The first few months were unexpectedly tough. Even though the entire management officially supported the project and its goals, no one wanted to engage in the associated changes. But with her persistent nature and her skills as a change manager, she was eventually able to anchor the necessity of change and form a leadership team that truly supported the project. Christine’s second challenge now was to successfully implement the project.
The power of status quo
The first part of this mini-series showed what obstacles make the preparation of change processes difficult and how important decisions are made in the planning of changes that significantly influence later success. But even if “planning is half the battle,” implementation remains the second half that contributes just as much to the success – or failure – of a project.
When implementing changes, it is also about overcoming the power of the status quo and the inhibiting forces described in the first part of this series. Four elements can help you successfully master this challenge.
Preconditions for successful change
If you want to reap the fruits of success after a good preparation of your change project, you should show your stakeholders that your initiative is successful. At first glance, this may sound like a catch-22 situation, but it can be achieved through four simple elements.
First and foremost, you need to ensure that your employees can act in line with your change project. In established companies, there are a multitude of defined processes and (partially unwritten) rules. These more or less fixed guidelines significantly determine how the company operates and functions.
Changes always mean that certain areas should be handled differently than before. This means that some of the existing guidelines need to be disregarded. However, this only works if you enable and encourage your employees to override existing norms and standards where necessary.
Generate quick wins
In most cases, a change project will not consist of a single measure, but rather a multitude of smaller steps. It is important to take the first relevant steps as quickly as possible.

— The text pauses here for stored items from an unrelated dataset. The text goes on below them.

(** ** The configuration store *)

Lemma loop_tail_eeprom (e : Env) (s : State) :
  eeprom (loop_tail e s) = eeprom s.
Proof.
  unfold loop_tail, loop_button. rewrite isButtonPressed_spec.
  destruct (andb _ _); fields.
  - destruct (negb (countdownStarted s)); fields.
    + destruct (pc s); try reflexivity.
      unfold loop_countdown. fields.
      destruct (1000 <=? _); [|reflexivity]. fields.
      destruct ((0 <? seconds s) || (0 <? minutes s)).
      * unfold updateDisplay. destruct (seconds s =? 0); reflexivity.
      * reflexivity.
    + reflexivity.
  - destruct (pc s); try reflexivity.
    unfold loop_countdown. destruct (countdownStarted s); [|reflexivity].
    destruct (1000 <=? _); [|reflexivity]. fields.
    destruct ((0 <? seconds s) || (0 <? minutes s)).
    + unfold updateDisplay. destruct (seconds s =? 0); reflexivity.
    + reflexivity.
Qed.

Lemma step_eeprom_unpressed (e : Env) (s : State) :
  eeprom (step e s) = eeprom (step (unpressed e) s).
Proof.
  unfold step. destruct (pc s) eqn:Hpc.
  - reflexivity.
  - rewrite !loop_split, !loop_tail_eeprom. reflexivity.
  - unfold countdownFinished_poll. rewrite !isButtonPressed_spec.
    rewrite (interrupts_frame (irq_top e) s), (interrupts_frame (irq_top (unpressed e)) s).
    fields. destruct (andb _ _); reflexivity.
  - unfold abortCountdown_poll. rewrite !isButtonPressed_spec.
    rewrite (interrupts_frame (irq_top e) s), (interrupts_frame (irq_top (unpressed e)) s).
    fields. destruct (andb _ _); reflexivity.
Qed.

Lemma step_eeprom_frame (e : Env) (s : State) :
  timer_state s <> Some Configuring \/ moved e s = false ->
  eeprom (step e s) = eeprom s.
Proof.
  intros H. rewrite step_eeprom_unpressed.
  destruct (timer_state s) as [[| | |]|] eqn:Hs.
  - destruct H as [H|H]; [congruence|].
    assert (Ha : accepted (unpressed e) s = false) by reflexivity.
    destruct (configuring_pass (unpressed e) s Hs Ha) as (_ & _ & Hst).
    now destruct (Hst H) as (_ & _ & E & _).
  - unfold step. apply counting_iff in Hs. destruct Hs as [Hpc Hc].
    rewrite Hpc, loop_split, loop_tail_eeprom.
    rewrite loop_encoder_counting by (rewrite at_line165_frame; exact Hc).
    rewrite at_line165_frame. reflexivity.
  - unfold step. rewrite (finished_pc s Hs).
    unfold countdownFinished_poll. rewrite isButtonPressed_spec.
    rewrite interrupts_frame. fields. destruct (andb _ _); reflexivity.
  - unfold step. rewrite (aborted_pc s Hs).
    unfold abortCountdown_poll. rewrite isButtonPressed_spec.
    rewrite interrupts_frame. fields. destruct (andb _ _); reflexivity.
  - unfold timer_state in Hs. destruct (pc s) eqn:Hpc; try discriminate.
    unfold step. rewrite Hpc, interrupts_frame. reflexivity.
Qed.

(** Which steps write the EEPROM, and what. *)
Lemma step_eeprom_write (s : State) (e : Env) :
  (timer_state s <> Some Configuring \/ moved e s = false ->
   eeprom (step e s) = eeprom s)
  /\ (timer_state s = Some Configuring -> moved e s = true ->
      let t := total_seconds (step (unpressed e) s) in
      eeprom (step e s) = EEPROM.put EEPROM_ADDRESS t (eeprom s)
      /\ EEPROM.get EEPROM_ADDRESS (eeprom (step e s)) = t
      /\ MIN_TIME <= t <= MAX_TIME).
Proof.
  split; [apply step_eeprom_frame|].
  intros Hs Hm t.
  assert (Ha : accepted (unpressed e) s = false) by reflexivity.
  destruct (configuring_pass (unpressed e) s Hs Ha) as (_ & Hmv & _).
  destruct (Hmv Hm) as (_ & _ & Ht & Hrom & _).
  fold t in Ht.
  assert (Hr : MIN_TIME <= t <= MAX_TIME).
  { rewrite Ht. apply constrain_bounds. unfold MIN_TIME, MAX_TIME. lia. }
  rewrite step_eeprom_unpressed, Hrom, <- Ht.
  split; [reflexivity|]. split; [|exact Hr].
  apply EEPROM_get_put.
  unfold Int16.in_range, Int16.min_signed, Int16.max_signed, MIN_TIME, MAX_TIME in *.
  lia.
Qed.

(** X6: the EEPROM is written by an adjustment and by nothing else.  A
    pass or poll outside Configuring, and a Configuring pass that sees no
    change of position, leave every cell as it was: ticks, abort, finish
    and acknowledge never save.  A Configuring pass that sees the
    position changed stores the duration it has just computed, a value
    within [MIN_TIME, MAX_TIME], also when the same pass goes on to start
    the countdown. *)
Theorem eeprom_written_by_adjustment_only (s : State) (e : Env) :
  (timer_state s <> Some Configuring \/ moved e s = false ->
   eeprom (step e s) = eeprom s)
  /\ (timer_state s = Some Configuring -> moved e s = true ->
      let t := total_seconds (step (unpressed e) s) in
      eeprom (step e s) = EEPROM.put EEPROM_ADDRESS t (eeprom s)
      /\ EEPROM.get EEPROM_ADDRESS (eeprom (step e s)) = t
      /\ MIN_TIME <= t <= MAX_TIME).
Proof. exact (step_eeprom_write s e). Qed.

Lemma EEPROM_put_other (a v a' : Z) (m : EEPROM.t) :
  a' <> a -> a' <> a + 1 -> EEPROM.put a v m a' = m a'.
Proof.
  intros H1 H2. unfold EEPROM.put, EEPROM.write.
  apply Z.eqb_neq in H1, H2. now rewrite H2, H1.
Qed.

Lemma EEPROM_put_bytes (a v : Z) (m : EEPROM.t) :
  0 <= EEPROM.put a v m a < 256 /\ 0 <= EEPROM.put a v m (a + 1) < 256.
Proof.
  unfold EEPROM.put, EEPROM.write.
  rewrite Z.eqb_refl.
  replace (a =? a + 1) with false by (symmetry; apply Z.eqb_neq; lia).
  rewrite Z.eqb_refl.
  split; apply Z.mod_pos_bound; lia.
Qed.

(** X7: whatever the sketch is fed after [setup()], it never writes an
    EEPROM cell other than the two at EEPROM_ADDRESS, and as soon as it
    has written them they hold two bytes that read back as a duration
    within [MIN_TIME, MAX_TIME]: a later [setup()] never has to fall back
    on the default because of what the sketch itself stored. *)
Theorem eeprom_stays_valid (es : list Env) (display_ok : bool) (rom : EEPROM.t) :
  let s := run es (setup display_ok rom) in
  (forall a, a <> EEPROM_ADDRESS -> a <> EEPROM_ADDRESS + 1 -> eeprom s a = rom a)
  /\ (eeprom s = rom
      \/ (MIN_TIME <= EEPROM.get EEPROM_ADDRESS (eeprom s) <= MAX_TIME
          /\ 0 <= eeprom s EEPROM_ADDRESS < 256
          /\ 0 <= eeprom s (EEPROM_ADDRESS + 1) < 256
          /\ total_seconds (setup true (eeprom s))
             = EEPROM.get EEPROM_ADDRESS (eeprom s))).
Proof.
  cbv zeta.
  assert (H0 : eeprom (setup display_ok rom) = rom).
  { unfold setup. destruct display_ok; cbn [negb]; fields;
      [rewrite loadLastConfiguration_frame|]; reflexivity. }
  set (P := fun st : State =>
    (forall a, a <> EEPROM_ADDRESS -> a <> EEPROM_ADDRESS + 1 -> eeprom st a = rom a)
    /\ (eeprom st = rom
        \/ (MIN_TIME <= EEPROM.get EEPROM_ADDRESS (eeprom st) <= MAX_TIME
            /\ 0 <= eeprom st EEPROM_ADDRESS < 256
            /\ 0 <= eeprom st (EEPROM_ADDRESS + 1) < 256
            /\ total_seconds (setup true (eeprom st))
               = EEPROM.get EEPROM_ADDRESS (eeprom st)))).
  assert (Hinit : P (setup display_ok rom)).
  { unfold P. split; [intros; now rewrite H0|left; exact H0]. }
  assert (Hstep : forall e st, P st -> P (step e st)).
  { unfold P. intros e st [Hcells Hval].
    destruct (step_eeprom_write st e) as [Hsame Hput].
    destruct (timer_state st) as [[| | |]|] eqn:Hs;
      try (rewrite Hsame by (left; congruence); split; assumption).
    destruct (moved e st) eqn:Hm;
      [|rewrite Hsame by (right; reflexivity); split; assumption].
    destruct (Hput eq_refl eq_refl) as (Hrom & Hget & Hr).
    split.
    - intros a Ha1 Ha2. rewrite Hrom, EEPROM_put_other by assumption. now apply Hcells.
    - right. split; [rewrite Hget; exact Hr|].
      destruct (EEPROM_put_bytes EEPROM_ADDRESS
                  (total_seconds (step (unpressed e) st)) (eeprom st)) as [B0 B1].
      rewrite <- Hrom in B0, B1.
      split; [exact B0|]. split; [exact B1|].
      destruct (loadLastConfiguration_valid (power_on (eeprom (step e st))))
        as [Lm Ls].
      { cbv zeta. unfold power_on. fields. rewrite Hget. exact Hr. }
      unfold power_on in Lm, Ls. fields. rewrite Hget in Lm, Ls.
      unfold setup, total_seconds at 1. cbn [negb]. fields.
      unfold power_on. rewrite Lm, Ls, Hget.
      apply (split_duration (total_seconds (step (unpressed e) st))).
      unfold MIN_TIME in Hr. lia. }
  clear H0. revert Hinit. generalize (setup display_ok rom).
  induction es as [|e es IH]; intros st Hst; [exact Hst|].
  change (run (e :: es) st) with (run es (step e st)).
  apply IH. now apply Hstep.
Qed.

(** ** The clock *)

Lemma ULong_elapsed (t0 d : Z) :
  0 <= d < ULong.modulus -> ULong.sub (millis (t0 + d)) (millis t0) = d.
Proof.
  intros Hd. unfold ULong.sub, millis, ULong.wrap, ULong.modulus in *.
  rewrite <- Zminus_mod.
  replace (t0 + d - t0) with d by lia.
  apply Z.mod_small. lia.
Qed.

This can demonstrate, on the one hand, that you are proactive and driving your initiative forward, and on the other hand, that you are heading in the right direction and your project is successful (despite any naysayers). If you can communicate early successes quickly, you solidify your position in the company and gain additional supporters who were initially skeptical of your project. This gives your project new momentum, which is essential for its further implementation.
Consolidate success and initiate further change
In addition to achieving early successes, it is critical to anchor the changes achieved sustainably in the organization. As just shown, achieving milestones leads to even hesitant employees supporting the project. However, if your organization quickly falls back into old habits, this is grist to the mill for those who would like to see the project fail.
At the same time, it is important not to rest on what has already been achieved, but to continue at the same pace and take further steps towards the stated goal.
Anchoring new behaviour
While at the beginning of a change project existing processes and rules need to be broken in order to enable change in the first place, at the end of the initiative it is necessary to establish and anchor new behaviors. Only in this way will the participants in the company also adhere to the new ways of working in the long term, and not fall back into previous patterns out of old habits.
If a company fulfills all four points in the implementation of change measures, it has a good chance of successfully completing the change project.